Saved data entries
((
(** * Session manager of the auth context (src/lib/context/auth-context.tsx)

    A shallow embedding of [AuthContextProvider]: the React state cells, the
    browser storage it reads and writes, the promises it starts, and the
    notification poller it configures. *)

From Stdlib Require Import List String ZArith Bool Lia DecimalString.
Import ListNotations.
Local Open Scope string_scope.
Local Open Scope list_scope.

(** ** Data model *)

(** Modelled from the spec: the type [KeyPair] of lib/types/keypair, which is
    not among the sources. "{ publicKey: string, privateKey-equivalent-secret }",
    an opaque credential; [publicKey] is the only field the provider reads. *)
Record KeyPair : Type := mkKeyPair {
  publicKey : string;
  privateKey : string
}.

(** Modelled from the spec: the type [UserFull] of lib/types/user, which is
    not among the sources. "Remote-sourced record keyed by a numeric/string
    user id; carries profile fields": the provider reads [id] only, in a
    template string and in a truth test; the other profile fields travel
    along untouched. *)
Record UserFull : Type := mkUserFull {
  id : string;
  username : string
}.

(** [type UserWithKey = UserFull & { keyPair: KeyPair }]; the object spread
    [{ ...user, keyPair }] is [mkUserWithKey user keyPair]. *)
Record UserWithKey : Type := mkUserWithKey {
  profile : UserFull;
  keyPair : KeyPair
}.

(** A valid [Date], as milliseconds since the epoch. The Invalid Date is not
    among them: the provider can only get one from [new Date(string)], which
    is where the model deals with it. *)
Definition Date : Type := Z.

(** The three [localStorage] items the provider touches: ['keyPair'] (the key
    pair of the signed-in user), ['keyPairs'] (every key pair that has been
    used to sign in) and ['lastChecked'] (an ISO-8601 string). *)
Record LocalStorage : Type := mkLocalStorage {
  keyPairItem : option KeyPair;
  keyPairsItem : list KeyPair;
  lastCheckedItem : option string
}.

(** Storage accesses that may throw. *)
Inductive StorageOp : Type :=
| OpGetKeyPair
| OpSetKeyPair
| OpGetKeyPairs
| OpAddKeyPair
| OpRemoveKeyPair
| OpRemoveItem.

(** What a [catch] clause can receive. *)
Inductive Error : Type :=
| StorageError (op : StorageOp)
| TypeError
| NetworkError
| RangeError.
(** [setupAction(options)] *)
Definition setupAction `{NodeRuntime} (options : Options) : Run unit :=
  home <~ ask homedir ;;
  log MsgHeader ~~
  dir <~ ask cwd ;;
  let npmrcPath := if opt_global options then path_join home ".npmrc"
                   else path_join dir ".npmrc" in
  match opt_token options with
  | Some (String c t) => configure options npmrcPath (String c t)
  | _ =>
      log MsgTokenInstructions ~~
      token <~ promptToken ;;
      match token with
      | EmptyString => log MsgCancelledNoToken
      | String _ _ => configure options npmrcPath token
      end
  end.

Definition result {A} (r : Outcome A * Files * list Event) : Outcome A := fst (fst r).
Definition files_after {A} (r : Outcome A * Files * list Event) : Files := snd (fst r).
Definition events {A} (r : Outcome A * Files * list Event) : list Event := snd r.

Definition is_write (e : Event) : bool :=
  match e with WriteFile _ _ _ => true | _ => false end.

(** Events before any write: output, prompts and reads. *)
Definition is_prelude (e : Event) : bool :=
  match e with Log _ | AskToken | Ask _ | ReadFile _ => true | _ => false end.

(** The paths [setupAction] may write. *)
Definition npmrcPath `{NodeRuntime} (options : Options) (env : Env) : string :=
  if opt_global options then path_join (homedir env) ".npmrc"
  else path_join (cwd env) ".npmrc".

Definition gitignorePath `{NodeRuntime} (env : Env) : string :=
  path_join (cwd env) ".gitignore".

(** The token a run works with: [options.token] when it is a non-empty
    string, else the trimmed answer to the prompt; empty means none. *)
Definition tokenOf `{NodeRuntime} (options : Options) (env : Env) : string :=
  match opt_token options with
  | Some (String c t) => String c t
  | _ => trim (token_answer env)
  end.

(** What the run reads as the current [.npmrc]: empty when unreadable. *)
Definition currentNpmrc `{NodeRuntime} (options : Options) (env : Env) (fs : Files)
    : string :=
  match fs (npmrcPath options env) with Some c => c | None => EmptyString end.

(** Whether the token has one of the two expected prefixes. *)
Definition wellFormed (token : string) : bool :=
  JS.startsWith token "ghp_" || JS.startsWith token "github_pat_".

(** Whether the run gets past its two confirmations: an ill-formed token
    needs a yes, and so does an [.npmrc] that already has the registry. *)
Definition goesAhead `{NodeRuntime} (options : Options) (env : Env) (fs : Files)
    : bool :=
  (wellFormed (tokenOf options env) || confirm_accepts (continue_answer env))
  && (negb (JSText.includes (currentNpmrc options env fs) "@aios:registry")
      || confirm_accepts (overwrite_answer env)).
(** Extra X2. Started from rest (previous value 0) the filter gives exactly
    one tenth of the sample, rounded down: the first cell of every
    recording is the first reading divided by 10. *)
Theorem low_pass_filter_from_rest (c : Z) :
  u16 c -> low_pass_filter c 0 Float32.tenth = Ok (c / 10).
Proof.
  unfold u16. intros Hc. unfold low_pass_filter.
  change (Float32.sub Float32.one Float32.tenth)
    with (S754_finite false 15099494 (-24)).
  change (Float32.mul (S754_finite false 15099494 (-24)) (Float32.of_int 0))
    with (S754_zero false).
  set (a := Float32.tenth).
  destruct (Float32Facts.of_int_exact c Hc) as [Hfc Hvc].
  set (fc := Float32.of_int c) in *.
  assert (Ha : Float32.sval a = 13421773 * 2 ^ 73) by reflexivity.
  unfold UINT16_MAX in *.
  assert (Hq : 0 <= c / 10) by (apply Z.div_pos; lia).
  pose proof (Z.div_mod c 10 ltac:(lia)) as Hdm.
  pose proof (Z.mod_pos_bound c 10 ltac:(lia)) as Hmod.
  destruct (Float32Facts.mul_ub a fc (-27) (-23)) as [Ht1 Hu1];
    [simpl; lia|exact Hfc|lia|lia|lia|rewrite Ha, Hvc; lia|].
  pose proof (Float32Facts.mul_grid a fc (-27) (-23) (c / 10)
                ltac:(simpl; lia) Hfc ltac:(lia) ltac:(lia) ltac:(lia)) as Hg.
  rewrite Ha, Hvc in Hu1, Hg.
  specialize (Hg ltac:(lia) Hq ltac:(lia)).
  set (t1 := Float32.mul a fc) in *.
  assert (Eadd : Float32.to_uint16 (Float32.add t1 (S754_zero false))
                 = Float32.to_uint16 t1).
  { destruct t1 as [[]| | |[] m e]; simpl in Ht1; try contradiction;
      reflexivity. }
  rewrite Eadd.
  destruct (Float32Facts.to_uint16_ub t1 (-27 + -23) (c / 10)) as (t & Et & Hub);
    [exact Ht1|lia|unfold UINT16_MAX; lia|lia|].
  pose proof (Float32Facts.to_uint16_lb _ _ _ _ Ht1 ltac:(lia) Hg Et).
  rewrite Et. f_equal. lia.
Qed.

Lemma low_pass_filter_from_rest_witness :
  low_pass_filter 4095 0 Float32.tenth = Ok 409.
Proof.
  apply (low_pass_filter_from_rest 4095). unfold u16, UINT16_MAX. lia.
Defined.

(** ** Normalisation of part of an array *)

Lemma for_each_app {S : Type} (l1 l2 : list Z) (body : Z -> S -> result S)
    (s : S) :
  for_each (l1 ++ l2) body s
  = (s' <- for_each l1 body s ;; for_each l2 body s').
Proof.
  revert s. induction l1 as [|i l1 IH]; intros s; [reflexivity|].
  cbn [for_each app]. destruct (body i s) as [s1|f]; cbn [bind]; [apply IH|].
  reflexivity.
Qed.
))
▶ [WHAT YOU ARE ASKED TO DO] Write the entries above out again, unchanged and complete.

▶ [YOUR SOLUTION]
(** * Session manager of the auth context (src/lib/context/auth-context.tsx)

    A shallow embedding of [AuthContextProvider]: the React state cells, the
    browser storage it reads and writes, the promises it starts, and the
    notification poller it configures. *)

From Stdlib Require Import List String ZArith Bool Lia DecimalString.
Import ListNotations.
Local Open Scope string_scope.
Local Open Scope list_scope.

(** ** Data model *)

(** Modelled from the spec: the type [KeyPair] of lib/types/keypair, which is
    not among the sources. "{ publicKey: string, privateKey-equivalent-secret }",
    an opaque credential; [publicKey] is the only field the provider reads. *)
Record KeyPair : Type := mkKeyPair {
  publicKey : string;
  privateKey : string
}.

(** Modelled from the spec: the type [UserFull] of lib/types/user, which is
    not among the sources. "Remote-sourced record keyed by a numeric/string
    user id; carries profile fields": the provider reads [id] only, in a
    template string and in a truth test; the other profile fields travel
    along untouched. *)
Record UserFull : Type := mkUserFull {
  id : string;
  username : string
}.

(** [type UserWithKey = UserFull & { keyPair: KeyPair }]; the object spread
    [{ ...user, keyPair }] is [mkUserWithKey user keyPair]. *)
Record UserWithKey : Type := mkUserWithKey {
  profile : UserFull;
  keyPair : KeyPair
}.

(** A valid [Date], as milliseconds since the epoch. The Invalid Date is not
    among them: the provider can only get one from [new Date(string)], which
    is where the model deals with it. *)
Definition Date : Type := Z.

(** The three [localStorage] items the provider touches: ['keyPair'] (the key
    pair of the signed-in user), ['keyPairs'] (every key pair that has been
    used to sign in) and ['lastChecked'] (an ISO-8601 string). *)
Record LocalStorage : Type := mkLocalStorage {
  keyPairItem : option KeyPair;
  keyPairsItem : list KeyPair;
  lastCheckedItem : option string
}.

(** Storage accesses that may throw. *)
Inductive StorageOp : Type :=
| OpGetKeyPair
| OpSetKeyPair
| OpGetKeyPairs
| OpAddKeyPair
| OpRemoveKeyPair
| OpRemoveItem.

(** What a [catch] clause can receive. *)
Inductive Error : Type :=
| StorageError (op : StorageOp)
| TypeError
| NetworkError
| RangeError.
(** [setupAction(options)] *)
Definition setupAction `{NodeRuntime} (options : Options) : Run unit :=
  home <~ ask homedir ;;
  log MsgHeader ~~
  dir <~ ask cwd ;;
  let npmrcPath := if opt_global options then path_join home ".npmrc"
                   else path_join dir ".npmrc" in
  match opt_token options with
  | Some (String c t) => configure options npmrcPath (String c t)
  | _ =>
      log MsgTokenInstructions ~~
      token <~ promptToken ;;
      match token with
      | EmptyString => log MsgCancelledNoToken
      | String _ _ => configure options npmrcPath token
      end
  end.

Definition result {A} (r : Outcome A * Files * list Event) : Outcome A := fst (fst r).
Definition files_after {A} (r : Outcome A * Files * list Event) : Files := snd (fst r).
Definition events {A} (r : Outcome A * Files * list Event) : list Event := snd r.

Definition is_write (e : Event) : bool :=
  match e with WriteFile _ _ _ => true | _ => false end.

(** Events before any write: output, prompts and reads. *)
Definition is_prelude (e : Event) : bool :=
  match e with Log _ | AskToken | Ask _ | ReadFile _ => true | _ => false end.

(** The paths [setupAction] may write. *)
Definition npmrcPath `{NodeRuntime} (options : Options) (env : Env) : string :=
  if opt_global options then path_join (homedir env) ".npmrc"
  else path_join (cwd env) ".npmrc".

Definition gitignorePath `{NodeRuntime} (env : Env) : string :=
  path_join (cwd env) ".gitignore".

(** The token a run works with: [options.token] when it is a non-empty
    string, else the trimmed answer to the prompt; empty means none. *)
Definition tokenOf `{NodeRuntime} (options : Options) (env : Env) : string :=
  match opt_token options with
  | Some (String c t) => String c t
  | _ => trim (token_answer env)
  end.

(** What the run reads as the current [.npmrc]: empty when unreadable. *)
Definition currentNpmrc `{NodeRuntime} (options : Options) (env : Env) (fs : Files)
    : string :=
  match fs (npmrcPath options env) with Some c => c | None => EmptyString end.

(** Whether the token has one of the two expected prefixes. *)
Definition wellFormed (token : string) : bool :=
  JS.startsWith token "ghp_" || JS.startsWith token "github_pat_".

(** Whether the run gets past its two confirmations: an ill-formed token
    needs a yes, and so does an [.npmrc] that already has the registry. *)
Definition goesAhead `{NodeRuntime} (options : Options) (env : Env) (fs : Files)
    : bool :=
  (wellFormed (tokenOf options env) || confirm_accepts (continue_answer env))
  && (negb (JSText.includes (currentNpmrc options env fs) "@aios:registry")
      || confirm_accepts (overwrite_answer env)).
(** Extra X2. Started from rest (previous value 0) the filter gives exactly
    one tenth of the sample, rounded down: the first cell of every
    recording is the first reading divided by 10. *)
Theorem low_pass_filter_from_rest (c : Z) :
  u16 c -> low_pass_filter c 0 Float32.tenth = Ok (c / 10).
Proof.
  unfold u16. intros Hc. unfold low_pass_filter.
  change (Float32.sub Float32.one Float32.tenth)
    with (S754_finite false 15099494 (-24)).
  change (Float32.mul (S754_finite false 15099494 (-24)) (Float32.of_int 0))
    with (S754_zero false).
  set (a := Float32.tenth).
  destruct (Float32Facts.of_int_exact c Hc) as [Hfc Hvc].
  set (fc := Float32.of_int c) in *.
  assert (Ha : Float32.sval a = 13421773 * 2 ^ 73) by reflexivity.
  unfold UINT16_MAX in *.
  assert (Hq : 0 <= c / 10) by (apply Z.div_pos; lia).
  pose proof (Z.div_mod c 10 ltac:(lia)) as Hdm.
  pose proof (Z.mod_pos_bound c 10 ltac:(lia)) as Hmod.
  destruct (Float32Facts.mul_ub a fc (-27) (-23)) as [Ht1 Hu1];
    [simpl; lia|exact Hfc|lia|lia|lia|rewrite Ha, Hvc; lia|].
  pose proof (Float32Facts.mul_grid a fc (-27) (-23) (c / 10)
                ltac:(simpl; lia) Hfc ltac:(lia) ltac:(lia) ltac:(lia)) as Hg.
  rewrite Ha, Hvc in Hu1, Hg.
  specialize (Hg ltac:(lia) Hq ltac:(lia)).
  set (t1 := Float32.mul a fc) in *.
  assert (Eadd : Float32.to_uint16 (Float32.add t1 (S754_zero false))
                 = Float32.to_uint16 t1).
  { destruct t1 as [[]| | |[] m e]; simpl in Ht1; try contradiction;
      reflexivity. }
  rewrite Eadd.
  destruct (Float32Facts.to_uint16_ub t1 (-27 + -23) (c / 10)) as (t & Et & Hub);
    [exact Ht1|lia|unfold UINT16_MAX; lia|lia|].
  pose proof (Float32Facts.to_uint16_lb _ _ _ _ Ht1 ltac:(lia) Hg Et).
  rewrite Et. f_equal. lia.
Qed.

Lemma low_pass_filter_from_rest_witness :
  low_pass_filter 4095 0 Float32.tenth = Ok 409.
Proof.
  apply (low_pass_filter_from_rest 4095). unfold u16, UINT16_MAX. lia.
Defined.

(** ** Normalisation of part of an array *)

Lemma for_each_app {S : Type} (l1 l2 : list Z) (body : Z -> S -> result S)
    (s : S) :
  for_each (l1 ++ l2) body s
  = (s' <- for_each l1 body s ;; for_each l2 body s').
Proof.
  revert s. induction l1 as [|i l1 IH]; intros s; [reflexivity|].
  cbn [for_each app]. destruct (body i s) as [s1|f]; cbn [bind]; [apply IH|].
  reflexivity.
Qed.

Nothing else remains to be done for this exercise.